- **HOW TO COMPLETE THIS TASK**: Every line from the start of the records below to the line containing "(∀ k vb n pb" should be retyped exactly, that line included, and no others.

[Dataset items]
(** [mem'] is [mem] with the frames of [a] copied to [f] and on. *)
Definition forked (mem mem' : bmem) (a : addrspace) (f : Z) : Prop :=
  (∀ x, x < MIPS_KSEG0 + f ∨ MIPS_KSEG0 + f + total a ≤ x → mem' !! x = mem !! x) ∧
  (∀ k vb n pb pb', regions a !! k = Some (vb, n, pb) → regions (with_frames f a) !! k = Some (vb, n, pb') →
     ∀ x, 0 ≤ x < n * PAGE_SIZE → mem' !! (MIPS_KSEG0 + pb' + x) = mem !! (MIPS_KSEG0 + pb + x)).

Lemma forked_moves m0 m1 m2 m3 a f :
  loaded f a →
  copied m0 m1 (MIPS_KSEG0 + f) (MIPS_KSEG0 + as_pbase1 a) 0 (as_npages1 a * PAGE_SIZE) →
  copied m1 m2 (MIPS_KSEG0 + (f + as_npages1 a * PAGE_SIZE)) (MIPS_KSEG0 + as_pbase2 a) 0 (as_npages2 a * PAGE_SIZE) →
  copied m2 m3 (MIPS_KSEG0 + (f + as_npages1 a * PAGE_SIZE + as_npages2 a * PAGE_SIZE))
    (MIPS_KSEG0 + as_stackpbase a) 0 (DUMBVM_STACKPAGES * PAGE_SIZE) →
  forked m0 m3 a f.
Proof.
  intros Hl C1 C2 C3. unfold loaded, regions in Hl.
  apply Forall_cons in Hl as (H1 & Hl). apply Forall_cons in Hl as (H2 & Hl). apply Forall_cons in Hl as (H3 & _).
  destruct H1 as (? & ? & ? & ? & ? & ? & ?), H2 as (? & ? & ? & ? & ? & ? & ?), H3 as (? & ? & ? & ? & ? & ? & ?).
  unfold PAGE_SIZE in *. split.
  - intros x Hx. unfold total, DUMBVM_STACKPAGES, PAGE_SIZE in *.
    rewrite C3, decide_False, C2, decide_False, C1, decide_False by lia. done.
  - intros k vb n pb pb'. unfold regions. cbn [with_frames as_vbase1 as_npages1 as_pbase1 as_vbase2 as_npages2 as_pbase2 as_stackpbase].
    unfold DUMBVM_STACKPAGES, PAGE_SIZE in *.
    destruct k as [|[|[|k]]]; cbn; [intros [= <- <- <-] [= <-] x Hx..|done].
    + rewrite C3, decide_False, C2, decide_False, C1, decide_True by lia. f_equal. lia.
    + rewrite C3, decide_False, C2, decide_True, C1, decide_False by lia. f_equal. lia.
    + rewrite C3, decide_True, C2, decide_False, C1, decide_False by lia. f_equal. lia.
Qed.

Lemma loaded_bare top a : loaded top a → bare (copy_shape a (AddrSpace 0 0 0 0 0 0 0)).
Proof.
  intros Hl. unfold loaded, regions in Hl.
  apply Forall_cons in Hl as (H1 & Hl). apply Forall_cons in Hl as (H2 & _).
  destruct H1 as (? & ? & ? & ? & _), H2 as (? & ? & ? & ? & _).
  unfold USERSTACK, MIPS_KSEG0, MAXPAGES, PAGE_SIZE in *. split; cbn; unfold MAXPAGES; lia.
Qed.

Lemma as_copy_spec s p a m (Q : Z * option asptr → world vmstate → Prop) :
  cpu_ok (vm_cpu s) → ram_ok (vm_ram s) → vm_heap s !! p = Some a →
  loaded (firstpaddr (vm_ram s)) a → block (vm_mem s) MIPS_KSEG0 (lastpaddr (vm_ram s)) →
  (∀ r m', ram_ok r → firstpaddr (vm_ram s) ≤ firstpaddr r → lastpaddr r = lastpaddr (vm_ram s) →
     Q (ENOMEM, None) (World (set_vram r s) m')) →
  (∀ q mem' m', vm_heap s !! q = None → let f := firstpaddr (vm_ram s) in
     let r := Ram (f + total a) (lastpaddr (vm_ram s)) in
     ram_ok r → forked (vm_mem s) mem' a f → block mem' MIPS_KSEG0 (lastpaddr (vm_ram s)) →
     Q (0, Some q) (World (set_vram r (set_vmem mem' (set_vheap (<[q := with_frames f a]> (vm_heap s)) s))) m')) →
  wp (as_copy p) Q (World s m).
Proof.
  intros Hc Hr Hp Hl Hb Hno Hyes. unfold as_copy, as_create. rewrite !wp_bind. apply wp_kmalloc; cbn [wst wmem negb].
  2:{ intros m' _ _. rewrite !wp_ret. specialize (Hno (vm_ram s) m' Hr (Z.le_refl _) eq_refl). by destruct s. }
  intros m1 _. rewrite wp_bind, wp_kget. cbn [wst]. set (q := fresh _).
  assert (vm_heap s !! q = None) as Hq by apply not_elem_of_dom, (is_fresh (dom (vm_heap s))).
  assert (q ≠ p) as Hqp by (intros ->; congruence).
  rewrite wp_bind. apply setas_spec. rewrite wp_ret. rewrite wp_bind.
  eapply getas_spec; [cbn; by rewrite lookup_insert_ne|]. rewrite wp_bind.
  eapply getas_spec; [cbn; apply lookup_insert_eq|]. rewrite wp_bind. apply setas_spec. cbn [vm_heap set_vheap].
  rewrite insert_insert_eq. set (a0 := copy_shape _ _). rewrite wp_bind.
  eapply (prepare_load_spec _ q a0); [done|done|cbn; apply lookup_insert_eq|by eapply loaded_bare|..];
    cbn [vm_heap set_vheap vm_ram].
  { intros r a' Hr' Hf El. change (negb (ENOMEM =? 0)) with true. cbv iota. rewrite wp_bind. unfold as_destroy.
    rewrite wp_bind. eapply getas_spec; [cbn; apply lookup_insert_eq|]. rewrite wp_bind, wp_kget, wp_kput, wp_ret.
    cbn [wst wmem vm_heap set_vram set_vheap]. rewrite insert_insert_eq, delete_insert_id by done.
    specialize (Hno r m1 Hr' Hf El). by destruct s. }
  intros Hr'. cbn [Z.eqb negb]. rewrite insert_insert_eq.
  change (with_frames (firstpaddr (vm_ram s)) a0) with (with_frames (firstpaddr (vm_ram s)) a) in *.
  change (total a0) with (total a) in *. set (f := firstpaddr (vm_ram s)) in *.
  pose proof (ram_first _ Hr) as Hf0. fold f in Hf0.
  rewrite wp_bind. eapply getas_spec; [cbn; by rewrite lookup_insert_ne|].
  rewrite wp_bind. eapply getas_spec; [cbn; apply lookup_insert_eq|].
  pose proof Hl as Hl'. unfold loaded, regions in Hl'.
  apply Forall_cons in Hl' as (H1 & Hl'). apply Forall_cons in Hl' as (H2 & Hl'). apply Forall_cons in Hl' as (H3 & _).
  destruct H1 as (? & ? & ? & ? & ? & ? & ?), H2 as (? & ? & ? & ? & ? & ? & ?), H3 as (? & ? & ? & ? & ? & ? & ?).
  pose proof (ram_order _ Hr') as Hord. pose proof (ram_last _ Hr') as Hlast. pose proof (ram_order _ Hr) as Hord0.
  cbn [firstpaddr lastpaddr] in Hord, Hlast. fold f in Hord0.
  unfold total in Hord. unfold USERSTACK, MIPS_KSEG0, DUMBVM_STACKPAGES, PAGE_SIZE in *.
  cbn [with_frames as_pbase1 as_pbase2 as_stackpbase]. unfold PAGE_SIZE.
  do 3 rewrite wp_bind, wp_kassert by (apply negb_true_iff, Z.eqb_neq; lia).
  rewrite (u32_id (as_npages1 a * 4096)), (u32_id (as_npages2 a * 4096)) by lia.
  rewrite wp_bind. eapply move_frames; [exact Hb|lia..|]. intros _ mm1 C1 B1. cbn [vm_mem set_vram set_vheap] in C1.
  rewrite wp_bind. eapply move_frames; [exact B1|lia..|]. intros _ mm2 C2 B2. cbn [vm_mem set_vmem] in C2.
  rewrite wp_bind. eapply move_frames; [exact B2|lia..|]. intros _ mm3 C3 B3. cbn [vm_mem set_vmem] in C3.
  rewrite wp_ret. refine (Hyes q mm3 m1 Hq Hr' _ B3). by eapply forked_moves.
Qed.

(** ** The system *)

(** A program loads or stores a byte, another one is switched to, or the
    current one forks. *)
Inductive event : Type :=
  | ELoad (va : Z)
  | EStore (va b : Z)
  | ESwitch (i : nat)
  | EFork.

Inductive obs : Type :=
  | OByte (b : Z)
  | OStored
  | OFault
  | OSwitched
  | OForked (r : Z).

(** The address spaces are listed in the order of their creation. *)
Definition run_event (ps : list asptr) (e : event) : K vmstate (list asptr * obs) :=
  match e with
  | ELoad va =>
      r ← user_load va;
      mret (ps, match r with Some b => OByte b | None => OFault end)
  | EStore va b =>
      r ← user_store va b;
      mret (ps, if (r : bool) then OStored else OFault)
  | ESwitch i =>
      match ps !! i with
      | Some p => s ← kget; kput (set_space (Some p) s);; as_activate;; mret (ps, OSwitched)
      | None => mret (ps, OSwitched)
      end
  | EFork =>
      s ← kget;
      p ← kof (vm_space s);
      '(r, o) ← as_copy p;
      mret (match o with Some q => ps ++ [q] | None => ps end, OForked r)
  end.

Fixpoint run_events (ps : list asptr) (es : list event) : K vmstate (list asptr * list obs) :=
  match es with
  | [] => mret (ps, [])
  | e :: es =>
      '(ps, o) ← run_event ps e;
      '(ps, os) ← run_events ps es;
      mret (ps, o :: os)
  end.

(** The specification: a flat memory for every program, which one runs, and
    the pages it has touched since. *)
Record flats : Type := Flats {
  fl_mems : list (gmap Z Z);
  fl_cur : nat;
  fl_touched : list Z
}.

Inductive flat_step (x : flats) : event → obs → flats → Prop :=
  | fs_load va f b t :
      fl_mems x !! fl_cur x = Some f → f !! va = Some b → touch (fl_touched x) va = Some t →
      flat_step x (ELoad va) (OByte b) (Flats (fl_mems x) (fl_cur x) t)
  | fs_store va b f b0 t :
      fl_mems x !! fl_cur x = Some f → f !! va = Some b0 → touch (fl_touched x) va = Some t →
      flat_step x (EStore va b) OStored
        (Flats (<[fl_cur x := <[va := u8 b]> f]> (fl_mems x)) (fl_cur x) t)
  | fs_fault va e f :
      e = ELoad va ∨ (∃ b, e = EStore va b) →
      fl_mems x !! fl_cur x = Some f → f !! va = None ∨ touch (fl_touched x) va = None →
      flat_step x e OFault x
  | fs_switch i :
      (i < length (fl_mems x))%nat → flat_step x (ESwitch i) OSwitched (Flats (fl_mems x) i [])
  | fs_nobody i :
      (length (fl_mems x) ≤ i)%nat → flat_step x (ESwitch i) OSwitched x
  | fs_fork f :
      fl_mems x !! fl_cur x = Some f →
      flat_step x EFork (OForked 0) (Flats (fl_mems x ++ [f]) (fl_cur x) (fl_touched x))
  | fs_nofork : flat_step x EFork (OForked ENOMEM) x.

Inductive flat_steps : flats → list event → list obs → flats → Prop :=
  | fs_nil x : flat_steps x [] [] x
  | fs_cons x y z e o es os : flat_step x e o y → flat_steps y es os z → flat_steps x (e :: es) (o :: os) z.

(** A flat memory is what an address space shows of physical memory. *)
Definition shows (mem : bmem) (a : addrspace) (f : gmap Z Z) : Prop :=
  ∀ va, f !! va = as_map a va ≫= λ pa, mem !! (MIPS_KSEG0 + pa).

(** Different regions, of one or of two address spaces, have different frames. *)
Definition frames_apart (sps : list addrspace) : Prop :=
  ∀ i j a a' k l vb n pb vb' n' pb',
    sps !! i = Some a → sps !! j = Some a' → regions a !! k = Some (vb, n, pb) →
    regions a' !! l = Some (vb', n', pb') → (i, k) ≠ (j, l) →
    apart pb (n * PAGE_SIZE) pb' (n' * PAGE_SIZE).

Record sys (s : vmstate) (ps : list asptr) (sps : list addrspace) (x : flats) : Prop := Sys {
  sy_cpu : cpu_ok (vm_cpu s);
  sy_ram : ram_ok (vm_ram s);
  sy_mem : block (vm_mem s) MIPS_KSEG0 (lastpaddr (vm_ram s));
  sy_as : Forall2 (λ p a, vm_heap s !! p = Some a) ps sps;
  sy_loaded : Forall (loaded (firstpaddr (vm_ram s))) sps;
  sy_apart : frames_apart sps;
  sy_shows : Forall2 (shows (vm_mem s)) sps (fl_mems x);
  sy_cur : ∃ p a, ps !! fl_cur x = Some p ∧ sps !! fl_cur x = Some a ∧ fault_ok s p a (fl_touched x)
}.

Lemma as_map_region a va p : as_map a va = Some p →
  ∃ k vb n pb, regions a !! k = Some (vb, n, pb) ∧ vb ≤ va < vb + n * PAGE_SIZE ∧ p = va - vb + pb.
Proof.
  intros ([[vb n] pb] & (k & Hk)%list_elem_of_lookup_1 & Hin & ->)%as_map_Some. apply in_region_spec in Hin.
  by exists k, vb, n, pb.
Qed.

(** No two addresses of programs share a byte. *)
Lemma frames_inj sps i j a a' va va' pa :
  frames_apart sps → sps !! i = Some a → sps !! j = Some a' →
  as_map a va = Some pa → as_map a' va' = Some pa → i = j ∧ va = va'.
Proof.
  intros Hap Hi Hj (k & vb & n & pb & Hk & Hin & E)%as_map_region (l & vb' & n' & pb' & Hl & Hin' & E')%as_map_region.
  destruct (decide ((i, k) = (j, l))) as [[= -> ->]|Hne].
  - split; [done|]. assert (a' = a) as -> by congruence. rewrite Hl in Hk. injection Hk as -> -> ->. lia.
  - specialize (Hap _ _ _ _ _ _ _ _ _ _ _ _ Hi Hj Hk Hl Hne). unfold apart in Hap. lia.
Qed.

Lemma fault_ok_touch s p a touched va t' :
  fault_ok s p a touched → is_Some (as_map a va) → touch touched va = Some t' →
  fault_ok (set_tlb (tlb_of a t') s) p a t'.
Proof. intros [] Hs Ht. split; try done. by eapply touch_ok. Qed.

(** A state with another TLB and the same memory. *)
Lemma sys_tlb s ps sps x p a t' :
  sys s ps sps x → ps !! fl_cur x = Some p → sps !! fl_cur x = Some a →
  fault_ok (set_tlb (tlb_of a t') s) p a t' →
  sys (set_tlb (tlb_of a t') s) ps sps (Flats (fl_mems x) (fl_cur x) t').
Proof. intros [] Hp Ha Hf. split; try done. by exists p, a. Qed.

Lemma sys_shown s ps sps x i a f va :
  sys s ps sps x → sps !! i = Some a → fl_mems x !! i = Some f →
  match as_map a va with
  | Some pa => ∃ b, f !! va = Some b ∧ vm_mem s !! (MIPS_KSEG0 + pa) = Some b ∧ PADDR_TO_KVADDR pa = MIPS_KSEG0 + pa
  | None => f !! va = None
  end.
Proof.
  intros Hs Ha Hf. destruct (Forall2_lookup_l _ _ _ _ _ (sy_shows _ _ _ _ Hs) Ha) as (f' & Hf' & Hsh).
  rewrite Hf in Hf'. injection Hf' as <-. pose proof (proj1 (Forall_lookup _ _) (sy_loaded _ _ _ _ Hs) _ _ Ha) as Hl.
  pose proof (Hsh va) as E. destruct (as_map a va) as [pa|] eqn:Hpa; [|done]. cbn in E.
  pose proof (as_map_user _ _ _ _ Hl Hpa) as [_ Hr]. destruct (sy_ram _ _ _ _ Hs) as [H1 H2 H3 _].
  destruct (sy_mem _ _ _ _ Hs (MIPS_KSEG0 + pa)) as (b & Hb & _); [lia|].
  exists b. split_and!; [congruence|done|]. apply kvaddr_add. lia.
Qed.

Lemma sys_flat s ps sps x : sys s ps sps x → ∃ f, fl_mems x !! fl_cur x = Some f.
Proof.
  intros Hs. destruct (sy_cur _ _ _ _ Hs) as (p & a & _ & Ha & _).
  destruct (Forall2_lookup_l _ _ _ _ _ (sy_shows _ _ _ _ Hs) Ha) as (f & Hf & _). eauto.
Qed.

Definition simulated (ps : list asptr) (x : flats) (e : event) (r : list asptr * obs) (w : world vmstate) : Prop :=
  ∃ y sps', flat_step x e r.2 y ∧ sys (wst w) r.1 sps' y.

- **EXERCISE ANSWER**:
(** [mem'] is [mem] with the frames of [a] copied to [f] and on. *)
Definition forked (mem mem' : bmem) (a : addrspace) (f : Z) : Prop :=
  (∀ x, x < MIPS_KSEG0 + f ∨ MIPS_KSEG0 + f + total a ≤ x → mem' !! x = mem !! x) ∧
  (∀ k vb n pb pb', regions a !! k = Some (vb, n, pb) → regions (with_frames f a) !! k = Some (vb, n, pb') →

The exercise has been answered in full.